Title: How the García Girls Lost Their Accents
Author: Julia Alvarez
Publisher: Algonquin
Rating: WARTY!
I picked up this novel (in audio book form) because it was in a list of the top 100 best novels. Indeed, it was number 2, and it stunk just as badly as number 2 as it turned out. If this was second in the list it doesn't speak well for the other 98, because this novel was one of the most boring novels I have ever read. It was tedious and pedantic and had quite literally nothing to offer, much less anything new or interesting to say.
It's told in reverse chronological order (for no apparent reason unless you count 'pretentious' and 'artsy-fartsy' as reasons). It's in three parts for no good reason, and the time periods these parts cover have the most recent time first, like 1970 - 1960, for example, but the three parts are chronological, and within each, the story is related chronologically (as far as it's possible to tell), so I don't get what's with the theatrics over the "Oh look how inventive and artistic we are, doing it backwards" schema here. It just seemed absurdly artificial and pretentious to me.
Maybe that wouldn't have been so bad had there been some substance to it, but the story, which is apparently autobiographical) has nothing whatsoever to relate. It's all been done before. It's supposed to be about a dramatic escape from an authoritarian Dominican Republic and the subsequent life in the USA - how this rich and privileged family which had multiple servants had to come and live like the rest of us do in the USA. How awful for them! And: who cares?
It's nothing more than the boring, trivial, day-to-day life of four girls and their parents. Every character is demeaned by using diminutive nicknames (for the girls, that is when they're not simply dismissed altogether as "the girls"), or oddball descriptions rather than names for the adults - like "the grandmother", "the mother", "the father", "the young man" and so on. I found that bizarre, especially since it's not consistent.
The family is frequently presented as being poor in the US, yet the girls go to boarding school. Really? They must have been tragically poor. Julia Alvarez seems not to have any idea what being poor actually means. OTOH, judged by the state of the girl's legs in the cover image, they do seem rather anorexic, don't they? One of the girls is punished for being in possession of marijuana by being sentenced to the Dominican Republic. Their glorious motherland is a punishment now?! I guess I just don't get this mentality!

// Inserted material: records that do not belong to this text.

Lemma forEach_key_sound acc key :
  entries_sound acc -> entries_sound (forEach_key hostParse st acc key).
Proof.
  intros Hacc. unfold forEach_key.
  destruct (String.eqb key "hasNotes"); cbn [negb]; [done|].
  fold (err key).
  destruct (truthy (VStr (err key))) eqn:Ht; [|done].
  intros k e. cbn. rewrite lookup_insert. case_decide as Hk.
  - intros [= <-]. subst k. split; [done|].
    intros Hempty. rewrite Hempty in Ht. discriminate.
  - apply Hacc.
Qed.

Lemma forEach_sound l acc :
  entries_sound acc -> entries_sound (foldl (forEach_key hostParse st) acc l).
Proof.
  revert acc. induction l as [|key l IH]; intros acc H; [done|].
  cbn. by apply IH, forEach_key_sound.
Qed.

Lemma required_sound key msg acc :
  (key, msg) ∈ requiredChecks ->
  entries_sound acc -> entries_sound (required st key msg acc).
Proof.
  intros Hreq Hacc. unfold required.
  destruct (truthy (get (formData st) key)) eqn:Hv; cbn [negb]; [done|].
  intros k e. cbn. rewrite lookup_insert. case_decide as Hk.
  - intros [= <-]. subst k. unfold fieldError.
    rewrite (required_agrees _ _ _ _ _ Hreq Hv).
    split; [done|]. by apply (requiredChecks_nonempty key).
  - apply Hacc.
Qed.

Lemma checkForm_sound : entries_sound (checkForm hostParse st).
Proof.
  unfold checkForm. cbv zeta.
  repeat (apply required_sound; [rewrite list_elem_of_In; cbn; tauto|]).
  apply forEach_sound. intros k e. cbn. by rewrite lookup_empty.
Qed.

Lemma required_sets key msg acc :
  truthy (get (formData st) key) = false ->
  (required st key msg acc).1 !! key = Some msg
  /\ (required st key msg acc).2 = false.
Proof.
  intros Hv. unfold required. rewrite Hv. cbn. by rewrite lookup_insert_eq.
Qed.

(** A failing field whose property is missing from [formData] is caught by
    the explicit checks. *)
Lemma checkForm_records_missing k :
  formData st !! k = None -> err k ≠ "" ->
  (checkForm hostParse st).1 !! k = Some (err k)
  /\ (checkForm hostParse st).2 = false.
Proof.
  intros Hk Herr.
  assert (get (formData st) k = VUndefined) as Hget
      by (unfold get; by rewrite Hk).
  assert (truthy (get (formData st) k) = false) as Hv by (by rewrite Hget).
  pose proof (fieldError_names _ Herr) as Hname.
  unfold checkForm. cbv zeta.
  revert Hname Hv. rewrite list_elem_of_In. cbn. intros Hname Hv.
  repeat destruct Hname as [<- | Hname]; try done.
  all: split;
    [ repeat first
        [ match goal with
          | |- (required _ ?key ?msg _).1 !! ?key = _ =>
              replace (err key) with msg
                by (unfold fieldError;
                    symmetry; apply required_agrees;
                    [rewrite list_elem_of_In; cbn; tauto | exact Hv]);
              apply required_sets, Hv
          end
        | apply required_keep; [rewrite list_elem_of_In; cbn; tauto|] ]
    | repeat first
        [ match goal with
          | |- (required _ ?key _ _).2 = false =>
              apply (required_sets key), Hv
          end
        | apply required_flag ] ].
Qed.

(** The error map [isFormValid] builds, key by key. *)
Lemma checkForm_lookup (k : string) :
  (checkForm hostParse st).1 !! k =
    if String.eqb (err k) "" then None else Some (err k).
Proof.
  destruct (String.eqb_spec (err k) "") as [Hok | Hbad].
  - destruct ((checkForm hostParse st).1 !! k) as [e|] eqn:E; [|done].
    destruct (checkForm_sound _ _ E) as [-> Hne]. done.
  - destruct (formData st !! k) as [v|] eqn:Hk.
    + assert (k ≠ "hasNotes") as Hn.
      { intros ->. apply Hbad. reflexivity. }
      assert (err k = validateField hostParse st k v) as Hfe
          by (unfold fieldError, get; by rewrite Hk).
      rewrite Hfe in *. by apply checkForm_records.
    + by apply checkForm_records_missing.
Qed.

Lemma forEach_all_pass l acc :
  (forall k, err k = "") ->
  foldl (forEach_key hostParse st) acc l = acc.
Proof.
  intros Hall. revert acc. induction l as [|key l IH]; intros acc; [done|].
  cbn. rewrite <- (IH acc) at 2. f_equal.
  unfold forEach_key. fold (err key). rewrite Hall.
  by destruct (negb _).
Qed.

Lemma checkForm_flag :
  ((checkForm hostParse st).2 = true <-> forall k, err k = "")
  /\ ((checkForm hostParse st).2 = true -> (checkForm hostParse st).1 = ∅).
Proof.
  assert ((checkForm hostParse st).2 = true -> forall k, err k = "")
    as Hfwd.
  { intros Hflag k.
    destruct (String.eqb_spec (err k) "") as [Hok | Hbad]; [done|].
    destruct (formData st !! k) as [v|] eqn:Hk.
    - assert (k ≠ "hasNotes") as Hn by (intros ->; by apply Hbad).
      assert (err k = validateField hostParse st k v) as Hfe
          by (unfold fieldError, get; by rewrite Hk).
      rewrite Hfe in Hbad.
      destruct (checkForm_records _ _ _ _ Hk Hn Hbad) as [_ Hf]. congruence.
    - destruct (checkForm_records_missing _ Hk Hbad) as [_ Hf]. congruence. }
  split; [split; [exact Hfwd|]|].
  - intros Hall. unfold checkForm. cbv zeta.
    rewrite forEach_all_pass by done.
    assert (forall key msg acc, (key, msg) ∈ requiredChecks ->
              required st key msg acc = acc) as Hreq.
    { intros key msg acc Hin. unfold required.
      destruct (truthy (get (formData st) key)) eqn:Hv; [done|].
      pose proof (required_agrees hostParse st _ _ _ Hin Hv) as Hmsg.
      fold (err key) in Hmsg.
      rewrite Hall in Hmsg.
      by destruct (requiredChecks_nonempty _ _ Hin). }
    rewrite !Hreq by (rewrite list_elem_of_In; cbn; tauto). done.
  - intros Hflag. apply map_eq. intros k.
    rewrite checkForm_lookup, (Hfwd Hflag k), lookup_empty. done.
Qed.

Lemma handleSubmit_errors :
  errors (commit st (handleSubmit hostParse st)) = (checkForm hostParse st).1.
Proof.
  destruct ((checkForm hostParse st).2) eqn:E.
  - by rewrite (handleSubmit_valid _ _ E).
  - by rewrite (handleSubmit_invalid _ _ E).
Qed.

(** X4: whatever the error map held before, after [handleSubmit] it is the
    exact picture of the form: every field whose current value fails
    validation is mapped to the validator's reason, a field missing from
    the form data included, and no other key has an entry (stale entries
    and empty-string entries are gone). *)
Theorem newErrors_exact (k : string) :
  errors (commit st (handleSubmit hostParse st)) !! k =
    if String.eqb (err k) "" then None else Some (err k).
Proof. rewrite handleSubmit_errors. apply checkForm_lookup. Qed.

(** X5: [isFormValid] answers [true] exactly when the validator accepts
    the current value of every field (the seven named fields; any other
    key always passes), and then the error map it installs is empty. *)
Theorem isFormValid_iff :
  ((checkForm hostParse st).2 = true <-> forall k, err k = "")
  /\ ((checkForm hostParse st).2 = true ->
      errors (commit st (handleSubmit hostParse st)) = ∅).
Proof.
  destruct checkForm_flag as [Hiff Hempty]. split; [exact Hiff|].
  intros H. rewrite handleSubmit_errors. by apply Hempty.
Qed.

End Verdict.

(** ** The submission lifecycle *)

Section Lifecycle.
Variable hostParse : string → option Z.

(** X6: a submission that passes validation runs to completion and leaves
    the form editable. From a state that is not submitting and whose form
    is valid, the submission clears the error map and the toast and raises
    the submitting flag; when the call completes the flag is lowered, the
    toast reports success or failure, the field values are those
    submitted, and the submit button accepts a new submission. *)
Theorem submission_lifecycle st (fulfilled : bool) :
  isSubmitting st = false ->
  (checkForm hostParse st).2 = true ->
  let st1 := step hostParse st onSubmit in
  let st2 := step hostParse st1 (onSettled fulfilled) in
  (isSubmitting st1 = true /\ toast st1 = None /\ errors st1 = ∅
   /\ formData st1 = formData st)
  /\ (isSubmitting st2 = false
      /\ toast st2 = Some (if fulfilled then submittedToast else failedToast)
      /\ errors st2 = ∅ /\ formData st2 = formData st)
  /\ submit hostParse st2 = handleSubmit hostParse st2.
Proof.
  intros Hidle Hvalid st1 st2.
  destruct (checkForm_flag hostParse st) as [_ Hempty].
  specialize (Hempty Hvalid).
  assert (st1 = {| formData := formData st; errors := ∅; isSubmitting := true;
                   toast := None; isUploading := isUploading st |}) as E1.
  { subst st1. unfold step. cbn [handler]. unfold submit, submitDisabled.
    rewrite Hidle, (handleSubmit_valid _ _ Hvalid). cbn. by rewrite Hempty. }
  assert (st2 = {| formData := formData st; errors := ∅; isSubmitting := false;
                   toast := Some (if fulfilled then submittedToast
                                  else failedToast);
                   isUploading := isUploading st |}) as E2.
  { subst st2. rewrite E1. unfold step. by destruct fulfilled. }
  rewrite E1 at 1 2 3 4. rewrite E2. cbn.
  repeat split.
Qed.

I adore Hispanic accents, but that simply wasn't enough to save this from being completely and irremediably bland. The four girls are Carla, Sandra, Yolanda and Sofía, and each gets to tell a part of the story, but why do I care about the dolls they wanted or the red shoes one of them wanted? Why do we care about yet another trope Latino dad who is obsessively protective of his daughter's chastity and disowns her when she consciously chooses to lose it? There was nothing funny, nothing engrossing, nothing heart-rending, nothing astounding. There was nothing. I guess that's why it's worthy of a medal?
This story is mundane in the extreme if that even makes sense. These are the same everyday events which everyone else has to tell and which are just as uninteresting. This was like one of those tedious TV daytime melodramas on the BBC featuring ordinary people doing ordinary things with nothing out of the ordinary happening. Nothing went on here which didn't affect a host of other people in exactly the same unspectacular way, so what makes this story special? Nothing. The writing wasn't even beautiful to at least ameliorate the tedium in some small measure, and allow us to pretend that this is literature, so I can't recommend this, not even as a punishment!
My advice is to listen to West Side of Town by Tish Hinojosa. She offers a better look at Hispanic immigrant life in her song, which I believe can be found on her Homeland album. That's autobiographical, too, and a much better story.